··· Study material

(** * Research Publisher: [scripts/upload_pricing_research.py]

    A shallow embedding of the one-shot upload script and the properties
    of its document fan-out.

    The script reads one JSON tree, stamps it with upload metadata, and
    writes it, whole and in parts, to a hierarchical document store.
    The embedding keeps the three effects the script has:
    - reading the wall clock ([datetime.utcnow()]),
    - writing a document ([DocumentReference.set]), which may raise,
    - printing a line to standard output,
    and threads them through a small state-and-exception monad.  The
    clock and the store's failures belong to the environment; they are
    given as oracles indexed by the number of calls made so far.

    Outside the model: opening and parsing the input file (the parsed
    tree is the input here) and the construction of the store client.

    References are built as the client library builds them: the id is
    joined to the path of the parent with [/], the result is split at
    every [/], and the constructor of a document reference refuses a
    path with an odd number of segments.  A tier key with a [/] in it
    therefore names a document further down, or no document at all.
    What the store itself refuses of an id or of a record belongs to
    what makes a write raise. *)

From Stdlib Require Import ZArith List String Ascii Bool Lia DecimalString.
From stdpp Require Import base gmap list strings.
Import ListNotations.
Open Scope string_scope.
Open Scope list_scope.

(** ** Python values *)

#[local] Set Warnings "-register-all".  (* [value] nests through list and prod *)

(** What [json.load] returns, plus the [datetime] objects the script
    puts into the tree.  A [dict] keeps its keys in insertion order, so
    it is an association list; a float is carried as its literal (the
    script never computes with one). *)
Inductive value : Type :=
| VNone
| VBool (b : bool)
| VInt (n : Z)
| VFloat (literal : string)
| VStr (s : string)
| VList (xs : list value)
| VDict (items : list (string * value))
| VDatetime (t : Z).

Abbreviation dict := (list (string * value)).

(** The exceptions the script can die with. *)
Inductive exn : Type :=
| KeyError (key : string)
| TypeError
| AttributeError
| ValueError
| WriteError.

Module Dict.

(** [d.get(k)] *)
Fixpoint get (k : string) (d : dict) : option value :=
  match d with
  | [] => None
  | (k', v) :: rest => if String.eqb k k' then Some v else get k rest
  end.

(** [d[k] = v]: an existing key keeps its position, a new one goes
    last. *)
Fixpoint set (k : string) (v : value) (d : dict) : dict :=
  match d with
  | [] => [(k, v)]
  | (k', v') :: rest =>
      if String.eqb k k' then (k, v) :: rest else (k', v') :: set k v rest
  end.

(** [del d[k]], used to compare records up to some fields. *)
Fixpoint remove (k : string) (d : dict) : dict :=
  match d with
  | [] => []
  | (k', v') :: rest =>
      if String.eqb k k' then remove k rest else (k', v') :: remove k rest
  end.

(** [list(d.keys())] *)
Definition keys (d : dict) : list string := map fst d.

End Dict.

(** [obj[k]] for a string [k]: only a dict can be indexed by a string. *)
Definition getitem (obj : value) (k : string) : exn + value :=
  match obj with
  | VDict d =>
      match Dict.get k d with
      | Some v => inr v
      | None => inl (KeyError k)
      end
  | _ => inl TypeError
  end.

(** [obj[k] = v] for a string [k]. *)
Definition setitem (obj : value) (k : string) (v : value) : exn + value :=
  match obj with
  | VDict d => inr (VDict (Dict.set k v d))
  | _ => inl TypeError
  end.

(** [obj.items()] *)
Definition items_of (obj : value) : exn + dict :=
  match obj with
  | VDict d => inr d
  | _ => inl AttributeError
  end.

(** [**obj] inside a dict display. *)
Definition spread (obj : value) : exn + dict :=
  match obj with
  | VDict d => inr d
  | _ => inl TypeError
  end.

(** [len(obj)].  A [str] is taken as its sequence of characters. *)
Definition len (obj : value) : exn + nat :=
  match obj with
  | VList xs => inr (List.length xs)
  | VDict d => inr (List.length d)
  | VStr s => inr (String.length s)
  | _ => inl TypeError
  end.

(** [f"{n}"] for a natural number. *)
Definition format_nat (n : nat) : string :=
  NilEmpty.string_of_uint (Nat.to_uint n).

······
··· Study material

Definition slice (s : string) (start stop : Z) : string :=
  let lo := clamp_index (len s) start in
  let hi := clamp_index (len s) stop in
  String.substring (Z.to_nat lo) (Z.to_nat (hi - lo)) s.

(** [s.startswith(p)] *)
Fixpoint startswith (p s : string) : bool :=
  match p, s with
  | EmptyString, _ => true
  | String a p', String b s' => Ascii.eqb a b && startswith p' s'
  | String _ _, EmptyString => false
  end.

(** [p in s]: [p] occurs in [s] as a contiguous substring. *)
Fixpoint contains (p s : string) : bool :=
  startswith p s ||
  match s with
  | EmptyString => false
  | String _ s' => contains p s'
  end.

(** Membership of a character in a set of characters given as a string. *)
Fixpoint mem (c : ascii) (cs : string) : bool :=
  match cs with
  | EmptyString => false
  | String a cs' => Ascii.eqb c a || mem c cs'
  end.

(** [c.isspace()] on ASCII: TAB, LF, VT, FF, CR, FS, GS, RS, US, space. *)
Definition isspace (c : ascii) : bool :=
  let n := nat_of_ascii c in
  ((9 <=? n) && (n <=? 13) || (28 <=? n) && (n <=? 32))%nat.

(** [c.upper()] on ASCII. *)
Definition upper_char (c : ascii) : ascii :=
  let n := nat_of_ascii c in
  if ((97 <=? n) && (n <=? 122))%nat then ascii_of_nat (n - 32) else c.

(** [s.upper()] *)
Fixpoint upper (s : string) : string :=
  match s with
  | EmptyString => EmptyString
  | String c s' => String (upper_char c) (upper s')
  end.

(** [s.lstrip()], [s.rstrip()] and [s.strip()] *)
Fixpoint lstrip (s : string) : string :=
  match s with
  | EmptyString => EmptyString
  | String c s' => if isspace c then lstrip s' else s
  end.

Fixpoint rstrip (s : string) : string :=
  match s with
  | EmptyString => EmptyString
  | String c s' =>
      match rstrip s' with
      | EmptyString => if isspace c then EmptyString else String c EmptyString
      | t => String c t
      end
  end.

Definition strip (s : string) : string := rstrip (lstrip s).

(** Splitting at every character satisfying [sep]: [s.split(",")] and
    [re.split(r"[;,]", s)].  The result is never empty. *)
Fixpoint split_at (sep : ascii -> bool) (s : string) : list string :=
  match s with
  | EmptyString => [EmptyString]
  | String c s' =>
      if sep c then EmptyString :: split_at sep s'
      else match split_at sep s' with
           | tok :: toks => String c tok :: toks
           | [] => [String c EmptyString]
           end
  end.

······
··· Study material

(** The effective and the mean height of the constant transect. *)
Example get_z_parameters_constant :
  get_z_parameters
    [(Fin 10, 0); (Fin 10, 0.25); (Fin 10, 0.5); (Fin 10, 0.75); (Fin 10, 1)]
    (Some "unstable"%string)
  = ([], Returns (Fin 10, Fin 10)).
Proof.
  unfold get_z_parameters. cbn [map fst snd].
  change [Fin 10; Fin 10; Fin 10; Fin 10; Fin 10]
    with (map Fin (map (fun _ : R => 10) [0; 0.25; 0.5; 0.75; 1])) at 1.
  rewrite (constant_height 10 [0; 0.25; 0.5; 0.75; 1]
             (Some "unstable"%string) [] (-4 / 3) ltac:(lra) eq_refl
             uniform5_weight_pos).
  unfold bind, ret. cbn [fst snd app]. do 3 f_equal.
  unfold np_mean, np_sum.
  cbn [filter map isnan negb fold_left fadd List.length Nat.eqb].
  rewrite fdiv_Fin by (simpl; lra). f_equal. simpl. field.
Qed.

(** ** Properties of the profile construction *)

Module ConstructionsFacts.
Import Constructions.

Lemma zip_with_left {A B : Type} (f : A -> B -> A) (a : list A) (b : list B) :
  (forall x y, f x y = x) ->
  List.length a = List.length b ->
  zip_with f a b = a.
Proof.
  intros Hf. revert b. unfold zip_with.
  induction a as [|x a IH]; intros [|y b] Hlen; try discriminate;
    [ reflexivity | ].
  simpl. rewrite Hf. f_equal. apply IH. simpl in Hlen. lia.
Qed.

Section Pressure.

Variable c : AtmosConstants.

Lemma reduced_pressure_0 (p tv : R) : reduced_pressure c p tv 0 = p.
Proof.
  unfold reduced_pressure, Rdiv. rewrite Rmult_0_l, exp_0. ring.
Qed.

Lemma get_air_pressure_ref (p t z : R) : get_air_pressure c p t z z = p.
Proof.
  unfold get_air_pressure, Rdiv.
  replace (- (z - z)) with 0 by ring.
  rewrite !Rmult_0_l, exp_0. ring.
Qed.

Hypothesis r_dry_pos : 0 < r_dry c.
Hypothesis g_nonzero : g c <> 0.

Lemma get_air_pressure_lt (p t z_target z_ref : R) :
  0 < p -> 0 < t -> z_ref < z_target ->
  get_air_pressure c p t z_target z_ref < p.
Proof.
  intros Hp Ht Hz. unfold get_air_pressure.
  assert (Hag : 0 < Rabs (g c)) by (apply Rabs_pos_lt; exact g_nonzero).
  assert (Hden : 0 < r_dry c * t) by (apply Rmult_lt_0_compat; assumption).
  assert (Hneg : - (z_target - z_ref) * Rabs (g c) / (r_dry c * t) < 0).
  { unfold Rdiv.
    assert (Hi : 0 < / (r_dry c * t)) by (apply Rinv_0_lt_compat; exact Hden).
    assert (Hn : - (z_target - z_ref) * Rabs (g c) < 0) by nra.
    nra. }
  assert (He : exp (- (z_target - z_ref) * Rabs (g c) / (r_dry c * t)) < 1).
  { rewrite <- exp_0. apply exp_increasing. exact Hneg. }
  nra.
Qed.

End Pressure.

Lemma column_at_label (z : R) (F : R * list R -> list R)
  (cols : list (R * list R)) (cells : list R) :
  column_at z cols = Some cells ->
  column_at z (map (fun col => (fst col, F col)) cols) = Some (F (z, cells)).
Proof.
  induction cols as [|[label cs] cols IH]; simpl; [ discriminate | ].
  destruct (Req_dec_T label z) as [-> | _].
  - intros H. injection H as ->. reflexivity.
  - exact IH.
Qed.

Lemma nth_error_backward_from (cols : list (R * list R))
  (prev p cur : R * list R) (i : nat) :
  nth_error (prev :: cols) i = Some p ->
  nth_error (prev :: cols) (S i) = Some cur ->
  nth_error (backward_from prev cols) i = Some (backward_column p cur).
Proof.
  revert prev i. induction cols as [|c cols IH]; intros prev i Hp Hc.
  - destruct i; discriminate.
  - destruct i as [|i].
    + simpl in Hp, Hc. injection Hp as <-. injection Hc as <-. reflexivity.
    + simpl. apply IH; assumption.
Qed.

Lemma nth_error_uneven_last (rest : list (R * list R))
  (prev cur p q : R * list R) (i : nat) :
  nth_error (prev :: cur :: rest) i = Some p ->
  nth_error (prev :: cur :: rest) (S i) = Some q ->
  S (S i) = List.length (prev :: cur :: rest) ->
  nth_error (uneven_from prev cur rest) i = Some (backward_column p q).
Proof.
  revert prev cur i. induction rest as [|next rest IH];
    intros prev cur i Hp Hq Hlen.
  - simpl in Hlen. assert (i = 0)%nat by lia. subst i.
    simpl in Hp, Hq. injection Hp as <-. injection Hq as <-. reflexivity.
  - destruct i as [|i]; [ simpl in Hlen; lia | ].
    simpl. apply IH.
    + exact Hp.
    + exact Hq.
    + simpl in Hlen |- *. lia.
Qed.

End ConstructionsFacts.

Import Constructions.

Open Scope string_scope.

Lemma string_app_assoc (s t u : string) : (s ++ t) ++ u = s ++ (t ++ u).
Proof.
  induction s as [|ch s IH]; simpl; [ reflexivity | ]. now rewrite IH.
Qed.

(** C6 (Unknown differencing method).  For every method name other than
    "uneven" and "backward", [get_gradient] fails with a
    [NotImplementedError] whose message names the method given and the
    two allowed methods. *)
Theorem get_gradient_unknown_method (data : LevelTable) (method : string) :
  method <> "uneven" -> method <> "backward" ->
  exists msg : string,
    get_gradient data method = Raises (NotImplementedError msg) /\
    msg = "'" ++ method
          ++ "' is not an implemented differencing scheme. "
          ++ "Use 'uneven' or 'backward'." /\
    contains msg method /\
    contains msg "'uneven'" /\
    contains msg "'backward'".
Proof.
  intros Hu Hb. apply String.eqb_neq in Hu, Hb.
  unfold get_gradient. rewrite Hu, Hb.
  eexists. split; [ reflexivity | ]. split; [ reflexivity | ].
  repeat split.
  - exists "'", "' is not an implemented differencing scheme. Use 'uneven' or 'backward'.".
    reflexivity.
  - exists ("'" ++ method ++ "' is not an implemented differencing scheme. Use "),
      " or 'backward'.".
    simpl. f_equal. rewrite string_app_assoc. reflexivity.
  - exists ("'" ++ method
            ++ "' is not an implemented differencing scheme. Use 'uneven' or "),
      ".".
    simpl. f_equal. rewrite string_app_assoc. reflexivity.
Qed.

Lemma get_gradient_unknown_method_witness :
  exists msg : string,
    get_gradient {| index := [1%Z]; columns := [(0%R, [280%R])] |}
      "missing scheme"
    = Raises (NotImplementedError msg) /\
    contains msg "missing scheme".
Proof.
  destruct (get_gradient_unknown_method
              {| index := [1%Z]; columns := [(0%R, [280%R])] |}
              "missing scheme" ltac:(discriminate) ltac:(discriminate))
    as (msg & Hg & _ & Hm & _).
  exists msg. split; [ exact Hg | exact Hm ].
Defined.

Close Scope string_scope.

······

Description of the task: Only the lines above from the one with "startswith p' s'" up to and including the one with "c tok :: toks" should be repeated, exactly as written.

Result:
  | String a p', String b s' => Ascii.eqb a b && startswith p' s'
  | String _ _, EmptyString => false
  end.

(** [p in s]: [p] occurs in [s] as a contiguous substring. *)
Fixpoint contains (p s : string) : bool :=
  startswith p s ||
  match s with
  | EmptyString => false
  | String _ s' => contains p s'
  end.

(** Membership of a character in a set of characters given as a string. *)
Fixpoint mem (c : ascii) (cs : string) : bool :=
  match cs with
  | EmptyString => false
  | String a cs' => Ascii.eqb c a || mem c cs'
  end.

(** [c.isspace()] on ASCII: TAB, LF, VT, FF, CR, FS, GS, RS, US, space. *)
Definition isspace (c : ascii) : bool :=
  let n := nat_of_ascii c in
  ((9 <=? n) && (n <=? 13) || (28 <=? n) && (n <=? 32))%nat.

(** [c.upper()] on ASCII. *)
Definition upper_char (c : ascii) : ascii :=
  let n := nat_of_ascii c in
  if ((97 <=? n) && (n <=? 122))%nat then ascii_of_nat (n - 32) else c.

(** [s.upper()] *)
Fixpoint upper (s : string) : string :=
  match s with
  | EmptyString => EmptyString
  | String c s' => String (upper_char c) (upper s')
  end.

(** [s.lstrip()], [s.rstrip()] and [s.strip()] *)
Fixpoint lstrip (s : string) : string :=
  match s with
  | EmptyString => EmptyString
  | String c s' => if isspace c then lstrip s' else s
  end.

Fixpoint rstrip (s : string) : string :=
  match s with
  | EmptyString => EmptyString
  | String c s' =>
      match rstrip s' with
      | EmptyString => if isspace c then EmptyString else String c EmptyString
      | t => String c t
      end
  end.

Definition strip (s : string) : string := rstrip (lstrip s).

(** Splitting at every character satisfying [sep]: [s.split(",")] and
    [re.split(r"[;,]", s)].  The result is never empty. *)
Fixpoint split_at (sep : ascii -> bool) (s : string) : list string :=
  match s with
  | EmptyString => [EmptyString]
  | String c s' =>
      if sep c then EmptyString :: split_at sep s'
      else match split_at sep s' with
           | tok :: toks => String c tok :: toks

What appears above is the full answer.